Are Nurse Practitioner/ Scientist the same as Physician Scientists

Nurses General Nursing

Published

So I will be starting nursing school In the Fall. I have desires to be a Nurse Practitioner and a nurse Scientist. I have considered medical school in the past but I like the versatility and flexibility nursing gives. SinceI want to explore so many different specialties ( ER, ICU, Forensics, Ortho, Surgery, neuro to name a few) the medical route would suits my needs because it would require multiple residencies. I would really like to hear from Physician scientist and Nurse Scientist

My questions are

1. What is the role of a Nurse scientist

2. Should I get a PH.D in nursing, health research or another discipline. (I'm not sure what I want to study but like my interests I want to perform research in a variety of specialties

3. Will my research be respected in and out of nursing, will i be taken serious as a researcher?, This is very important to me. (I have a curative mindset, I believe this is why people have always suggested medical school to me. But I'm often told that nursing isn't curative but medicine is. Nursing is holistic)

4. Since I aspire to become a Nurse Practitioner. I want to pursue my research interests from the lab and patient care conjointly. Is this practical?

Specializes in Med/Surg, Ortho, ASC.

Start with pursuing your nursing degree in whatever form that you choose (ASN vs. BSN). Baby steps.

I've never heard of a Nurse Scientist and do not understand what that role would be and where that role would be utilized.

I disagree with your declaration that "nursing is holistic."

You will not obtain any responses from "Physician Scientists" (researchers?) on this forum. We are all nurses here and nurse-wannabes.

Specializes in ICU, LTACH, Internal Medicine.

Two separate things:

Nurse who is doctorate prepared (PhD or DNP) and works, full or part time, in nursing-related academia, or,

A Master's and up - prepared nurse who works as a researcher for someone else, usually a physician or pharma.
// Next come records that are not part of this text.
(** A closing either leaves every process on record or removes the selected
    records, whose processes are all reaped. *)
Lemma close_matching_spec selected c : sound c ->
  wp (close_matching selected)
    (fun a c' => calm a /\ sound c' /\ co_limit c' = co_limit c /\ spawned (co_host c') ⊆ spawned (co_host c) /\
       (forall k r, btree_get k (co_records c') = Some r -> exists r0, btree_get k (co_records c) = Some r0 /\
          dr_terminal r0 = dr_terminal r /\ (is_ok a = true -> selected r0 = false))) c.
Proof.
  intros Hi. apply wp_get. cbv zeta. set (targets := retain selected (snd <$> co_records c)).
  assert (Ht := selected_targets selected c Hi). fold targets in Ht. apply wp_bind.
  eapply wp_mono; [by apply terminate_all_spec|]. intros a c1 (H1 & Hsame & Hlim & Hsp & failed & -> & Hok).
  assert (Hsame' : forall k r, btree_get k (co_records c1) = Some r -> exists r0, btree_get k (co_records c) = Some r0 /\
            dr_terminal r0 = dr_terminal r).
  { intros k r Hr. assert (E := Hsame k). rewrite Hr in E. destruct (btree_get k (co_records c)) as [r0|]; [|done].
    exists r0. injection E as E. done. }
  destruct failed.
  - apply wp_bind, persist_cases. intros saved a Hc _. assert (H2 := inv_saved gone saved c1 H1).
    destruct a as [[]|e]; unfold wp, refused, st_throw; cbn [fst snd]; (split_and!; [|done|done| |]).
    1, 4: by intros [= ->] || done.
    1, 3: by cbn; rewrite spawned_snoc.
    all: intros k r Hr; destruct (Hsame' k r Hr) as (r0 & ? & ?); by exists r0.
  - destruct (Hok eq_refl) as [_ Hidle]. apply wp_bind.
    assert (Hrem : forall r, r ∈ targets -> removable gone c1 (dr_terminal r)).
    { intros r Hr. split; [|by apply Hidle]. intros r1 H1r. destruct (Hsame' _ _ H1r) as (r0 & H0 & <-).
      destruct Ht as [_ Ht]. rewrite (Ht r Hr) in H0. congruence. }
    eapply wp_mono; [by apply drop_all|]. intros a c2 (-> & H2 & Hsh & Hgone).
    assert (Hout : forall k r, btree_get k (co_records c2) = Some r -> exists r0, btree_get k (co_records c) = Some r0 /\
              dr_terminal r0 = dr_terminal r /\ selected r0 = false).
    { intros k r Hr. assert (Hr1 := sh_records _ _ Hsh _ _ Hr). destruct (Hsame' _ _ Hr1) as (r0 & H0 & E0).
      exists r0. split_and!; [done|done|]. destruct (selected r0) eqn:Es; [|done].
      destruct (btree_get_kept _ _ _ (iv_records _ _ Hi) H0) as [-> _].
      rewrite (Hgone r0) in Hr; [done|]. apply elem_of_retain. split; [|done].
      apply btree_get_elem in H0. apply list_elem_of_fmap. by exists (key (dr_terminal r0), r0). }
    apply wp_bind, persist_cases. intros saved a Hc _. assert (H3 := inv_saved gone saved c2 H2).
    assert (Hsp2 : spawned (co_host (record_host (Saved (store_snapshot c2) saved) c2)) ⊆ spawned (co_host c)).
    { cbn. by rewrite spawned_snoc, (sh_host _ _ Hsh). }
    assert (Hlim2 : co_limit c2 = co_limit c) by (rewrite (sh_limit _ _ Hsh); done).
    destruct a as [[]|e]; unfold wp, st_ret; cbn [fst snd]; (split_and!; [|done|done|done|]);
      try (by intros [= ->]); try done; intros k r Hr; destruct (Hout k r Hr) as (r0 & ? & ? & ?); by exists r0.
Qed.
End gone.

(** ** Every operation *)
Inductive CoordinatorOp : Type :=
| LaunchTerminal (now : DateTime) (request : TerminalLaunchRequest) (t : TerminalRef) (operation : CompletionFence)
    (g : Geometry) (resolve : Resolver)
| DisconnectClient (connection : ConnectionId)
| RetainConnections (live : gset ConnectionId)
| SnapshotTerminal (t : TerminalRef)
| AttachTerminal (t : TerminalRef) (connection : ConnectionId)
| AttachTerminalFor (t : TerminalRef) (connection : ConnectionId) (client : ClientId) (viewport : option Geometry)
| DetachTerminal (t : TerminalRef) (subscription : N) (connection : ConnectionId)
| PrintOutput (t : TerminalRef) (bytes : list N)
| ResizeTo (t : TerminalRef) (g : Geometry) (client : option ClientId)
| TypeInput (now : DateTime) (t : TerminalRef) (request : InputRequest) (bytes : list N)
| AskOutcome (now : DateTime) (t : TerminalRef) (client : ClientId) (operation : OperationId)
| ExitProcess (now : DateTime) (t : TerminalRef) (status : Z)
| CollectGarbage
| Reconcile (t : TerminalRef) (observation : ProcessObservation.t)
| CloseWorkspace (workspace : WorkspaceId)
| CloseSession (session : SessionId)
| OtherOwner (o : RetentionSpec.op)
| OtherWrite (bytes : list N).

(** The owner of the PTY adapter writes to it, beside the registry. *)
Definition other_write (bytes : list N) (c : Coordinator) : Coordinator :=
  let w := co_world c in
  let s := wo_shared w in
  set_co_world (MkWorld (wo_registry w) (record_effect (PtyWrote bytes (pty_write (sh_log s) bytes)) s)) c.

Definition outcome {A} (p : result CoordinatorFailure A * Coordinator) : option CoordinatorFailure * Coordinator :=
  (match p.1 with Ok _ => None | Err e => Some e end, p.2).

Definition coordinator_op (o : CoordinatorOp) (c : Coordinator) : option CoordinatorFailure * Coordinator :=
  match o with
  | LaunchTerminal now request t operation g resolve => outcome (launch now request t operation g resolve c)
  | DisconnectClient connection => outcome (GenericTerminal.disconnect connection c)
  | RetainConnections live => outcome (GenericTerminal.retain_live_connections live c)
  | SnapshotTerminal t => outcome (terminal_snapshot json_length t c)
  | AttachTerminal t connection => outcome (GenericTerminal.attach json_length t connection c)
  | AttachTerminalFor t connection client viewport =>
      outcome (GenericTerminal.attach_for_client json_length t connection client viewport c)
  | DetachTerminal t subscription connection => outcome (GenericTerminal.detach t subscription connection c)
  | PrintOutput t bytes => outcome (output_with_replies t bytes c)
  | ResizeTo t g client => outcome (GenericTerminal.resize json_length t g client c)
  | TypeInput now t request bytes => outcome (input sha256 now t request bytes c)
  | AskOutcome now t client operation => outcome (GenericTerminal.input_outcome now t client operation c)
  | ExitProcess now t status => outcome (GenericTerminal.exit now t status c)
  | CollectGarbage => outcome (collect_garbage c)
  | Reconcile t observation => outcome (reconcile t observation c)
  | CloseWorkspace workspace => outcome (close_workspace workspace c)
  | CloseSession session => outcome (close_session session c)
  | OtherOwner o => (None, set_co_retention (perform (co_retention c) o) c)
  | OtherWrite bytes => (None, other_write bytes c)
  end.

(** The terminals whose process the operation reports, or observed, as ended. *)
Definition ends (o : CoordinatorOp) : gset TerminalRef :=
  match o with
  | ExitProcess _ t _ => {[t]}
  | Reconcile t ProcessObservation.Gone => {[t]}
  | _ => ∅
  end.

(** The terminals whose recorded child the operation did not find again, though
    nothing says it ended: an observation of nothing, or of another process.
    The code records [IdentityUnknown], which it never terminates. *)
Definition disowns (o : CoordinatorOp) (c : Coordinator) : gset TerminalRef :=
  match o with
  | Reconcile _ ProcessObservation.Gone => ∅
  | Reconcile t observation => if proves_running t observation c then ∅ else {[t]}
  | _ => ∅
  end.

(** Another owner of the ledger keeps to what it admitted and to its own
    reservations. *)
Definition lawful (o : CoordinatorOp) (c : Coordinator) : Prop :=
  match o with
  | OtherOwner o => admitted o (co_retention c) /\
      forall k r, btree_get k (co_records c) = Some r -> takes_reservation (dr_terminal r) o = false
  | _ => True
  end.

Fixpoint coordinator_ops (ops : list CoordinatorOp) (c : Coordinator) (gone : gset TerminalRef)
    : list (option CoordinatorFailure) * Coordinator * gset TerminalRef :=
  match ops with
  | [] => ([], c, gone)
  | o :: ops =>
      let '(f, c') := coordinator_op o c in
      let '(fs, c', gone) := coordinator_ops ops c' (ends o ∪ gone) in
      (f :: fs, c', gone)
  end.

(** Everything a history disowns. *)
Fixpoint disowned (ops : list CoordinatorOp) (c : Coordinator) : gset TerminalRef :=
  match ops with
  | [] => ∅
  | o :: ops => disowns o c ∪ disowned ops (coordinator_op o c).2
  end.

Fixpoint lawful_run (ops : list CoordinatorOp) (c : Coordinator) : Prop :=
  match ops with
  | [] => True
  | o :: ops => lawful o c /\ lawful_run ops (coordinator_op o c).2
  end.

Lemma inv_gone_mono gone gone' c : gone ⊆ gone' -> inv gone c -> inv gone' c.
Proof.
  intros Hsub [I1 I2 I3 I4 I5 I6 I7 I8 I9 I10]. split; try done.
  - intros t Ht Hg. apply I9; [done|]. by intros ?%Hsub.
  - intros n. split; [apply I10|]. intros t Ht Hg. apply I10; [done|]. by intros ?%Hsub.
Qed.

Lemma outcome_safe {A} gone (call : act A) c : safe gone call c ->
  (outcome (call c)).1 <> Some CoordinatorPanicked /\ inv gone (outcome (call c)).2.
Proof.
  unfold outcome, safe, wp. destruct (call c) as [[a|e] c']; cbn; intros [Hc Hi]; split; try done.
  intros [= ->]. by apply Hc.
Qed.

Lemma connections_safe gone op (sweep : World -> World) c : inv gone c ->
  quiet op = true -> (None, sweep (co_world c)) = registry_op json_length sha256 op (co_world c) ->
  safe gone (st_modify (fun c => set_co_world (sweep (co_world c)) c) ;;; refresh_exited_retention_pins) c.
Proof.
  intros Hi Hq Hop. apply safe_bind; [|intros; by apply safe_refresh].
  assert (Hw := iv_world _ _ Hi). split; [done|].
  assert (Hs := quiet_roster json_length sha256 op (co_world c) Hq Hw).
  destruct (registry_op_ok json_length sha256 op (co_world c) Hw) as [_ Hw'].
  assert (Hset := op_settings json_length sha256 op (co_world c)).
  rewrite <- Hop in Hs, Hw', Hset. cbn [snd] in *.
  apply inv_world; [done|done| |done]. unfold settings in Hset. unfold co_registry. congruence.
Qed.

Lemma coordinator_op_ok gone o c : inv gone c -> lawful o c -> ends o ∪ disowns o c ⊆ gone ->
  (coordinator_op o c).1 <> Some CoordinatorPanicked /\ inv gone (coordinator_op o c).2.
Proof.
  intros Hi Hl He.
  assert (Hrunning : forall A t (call : act A), (forall c', inv gone c' -> safe gone call c') ->
            safe gone (ensure_running t ;;; call) c).
  { intros A t call Hcall. apply safe_bind; [by apply safe_ensure_running|]. intros. by apply Hcall. }
  destruct o; cbn [coordinator_op].
  - apply outcome_safe. eapply wp_mono; [by apply launch_spec|]. by intros a c' (? & ? & _).
  - apply outcome_safe. by apply (connections_safe gone (Disconnect connection)).
  - apply outcome_safe. by apply (connections_safe gone (RetainLive live)).
  - apply outcome_safe. apply safe_bind; [by apply safe_ensure_known|]. intros _ c' Hi'.
    by apply (safe_terminals json_length sha256 gone (TakeSnapshot t)).
  - apply outcome_safe, Hrunning. intros. by apply (safe_terminals json_length sha256 gone (Attach t connection)).
  - apply outcome_safe, Hrunning. intros.
    by apply (safe_terminals json_length sha256 gone (AttachForClient t connection client viewport)).
  - apply outcome_safe. apply safe_bind; [by apply safe_ensure_known|]. intros _ c' Hi'.
    apply safe_bind; [apply safe_try; by apply (safe_terminals json_length sha256 gone (Detach t subscription connection))|].
    intros a c2 H2. apply safe_bind; [by apply safe_pin|]. intros. by apply safe_checked.
  - apply outcome_safe, Hrunning. intros. by apply (safe_terminals json_length sha256 gone (AppendOutput t bytes)).
  - apply outcome_safe, Hrunning. intros. by apply (safe_terminals json_length sha256 gone (ResizeTerminal t g client)).
  - apply outcome_safe, Hrunning. intros c' Hi'.
    apply safe_bind; [by apply (safe_terminals json_length sha256 gone (WriteInput t request bytes (now_ms now)))|].
    intros ack c2 H2. apply safe_bind; [|intros; by apply safe_ret]. destruct ack; try by apply safe_ret.
    destruct (clears_screen bytes); [|by apply safe_ret]. apply safe_bind; [|intros; by apply safe_ret].
    by apply (safe_terminals json_length sha256 gone (ClearPrimary t)).
  - apply outcome_safe. by apply (safe_terminals json_length sha256 gone (InputOutcome t client operation (now_ms now))).
  - apply outcome_safe. eapply wp_mono; [apply terminal_exit_spec; [done|]|].
    + apply He. cbn. set_solver.
    + by intros a c' (? & ? & _).
  - apply outcome_safe. by apply safe_collect.
  - apply outcome_safe, reconcile_safe; [done|]. cbn in He.
    destruct observation; [|right; set_solver|]; (destruct (proves_running t _ c); [by left|right; set_solver]).
  - apply outcome_safe. eapply wp_mono; [by apply close_matching_spec|]. by intros a c' (? & ? & _).
  - apply outcome_safe. eapply wp_mono; [by apply close_matching_spec|]. by intros a c' (? & ? & _).
  - split; [done|]. destruct Hl as [Ha Ht]. apply inv_perform; [done| |done]. intros k r Hr _. by eapply Ht.
  - split; [done|]. apply inv_world; [done|apply (iv_world _ _ Hi)|done|done].
Qed.

Lemma coordinator_ops_ok ops gone lost c : inv (gone ∪ lost) c -> lawful_run ops c ->
  let '(fs, c', gone') := coordinator_ops ops c gone in
  Some CoordinatorPanicked ∉ fs /\ inv (gone' ∪ (lost ∪ disowned ops c)) c'.
Proof.
  revert gone lost c. induction ops as [|o ops IH]; intros gone lost c Hi Hl; cbn [coordinator_ops disowned].
  { split; [by apply not_elem_of_nil|]. eapply inv_gone_mono; [|exact Hi]. set_solver. }
  destruct Hl as [Ho Hl].
  assert (Hi' : inv ((ends o ∪ gone) ∪ (lost ∪ disowns o c)) c) by (eapply inv_gone_mono; [|exact Hi]; set_solver).
  destruct (coordinator_op_ok _ o c Hi' Ho) as [Hp Hn]; [set_solver|].
  destruct (coordinator_op o c) as [f c1]. cbn [fst snd] in *. specialize (IH _ _ _ Hn Hl).
  destruct (coordinator_ops ops c1 _) as [[fs c2] gone2]. destruct IH as [Hps Hi2]. split.
  - intros [<-|?]%elem_of_cons; auto.
  - eapply inv_gone_mono; [|exact Hi2]. set_solver.
Qed.
End life.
First way takes many years and best accomplished through high-level graduate programs like Ivy League. Nursing research, although there are lots of opportunities, is pretty much seen as silly in medical field. Partially it is because it continues to perpetuate things unknown anywhere but in nursing (such as "nursing theory" and "nursing diagnosis"), and partially because nursing is not, and for the time being, cannot be a money maker and so cannot generate money for research and attract rich Big Pharma sponsors. Not all subjects of nursing research are petty and cheap; in fact, although they do not like to recognize it, physicians do sometimes borrow ideas from nurses with (even more "sometimes") due acknowledge of it. In addition, nursing research as sole occupation has all the beauties of career in research in general (fierce politicking, "grant wars", petty relationships, etc) plus very low monetary compensation, as compared with other careers in science. For that reason, many nursing researchers continue for some extent with clinical work.

I was thinking hard about it and still toy the idea of PhD but the prospects for the area do not look good at all, in all senses.

Nurse researchers who work for someone else generally are not primary investigators. They do field work (recruitment, sample collection, data gathering, etc., and sometimes also analysis). They are required to have considerable experience in the area of their work, usually starting from bedside, and have limited authonomy. They are better paid, though.

If the OP would like to work in research some day, then she better watch her GPA. It must not slip below 3.75 or so, because research-intensive DNP programs want it as high as possible. And be prepared to enjoy the sequela of still -someplaces-prevailing point of view of "smart student = bad nurse".

Specializes in Nursing Professional Development.

Are you sure you want to be a nurse? It sounds to me as if you are not totally sure of that. If you are not sure, perhaps you should delay your entry into school and give it some more thought.

Let's assume you decide that you can commit to nursing. It's great to aspire to be a nurse-scientist and have a career in academia ... but it's too soon for you to be pinpointing your exact career trajectory. First, you need to see if you even like nursing. You can only do that by getting a little experience as a nurse. Then you need to figure out what specialty would suit your preferences and talents the best. Anything beyond entry-level education is specialized. People at the top of the hierarchy don't "focus on everything," they narrow their focus and study a specific field in-depth.

There is simply too much information in the world for anyone to be an expert on everything. The higher you go on the expertise scale, the more narrow your focus must become. And there are a variety of roles within nursing to choose from -- even for nurse academics with PhD's. You don't sound at all ready to be making any decisions about that sort of thing yet.

Get your feet wet ... decide if you like it well enough to invest several years of your life (and LOTS of money) in getting an advanced education in nursing. Choose a specialty and a role focus (NP, education, management, etc.) Then begin your graduate education and refine your focus area while you gain knowledge and concrete experience with that focus area. Then -- and only then -- will you be ready to be a full time researcher. That will take years -- and by then, the employment landscape for nurses with PhD's might look different than it does today -- so be prepared to be flexible.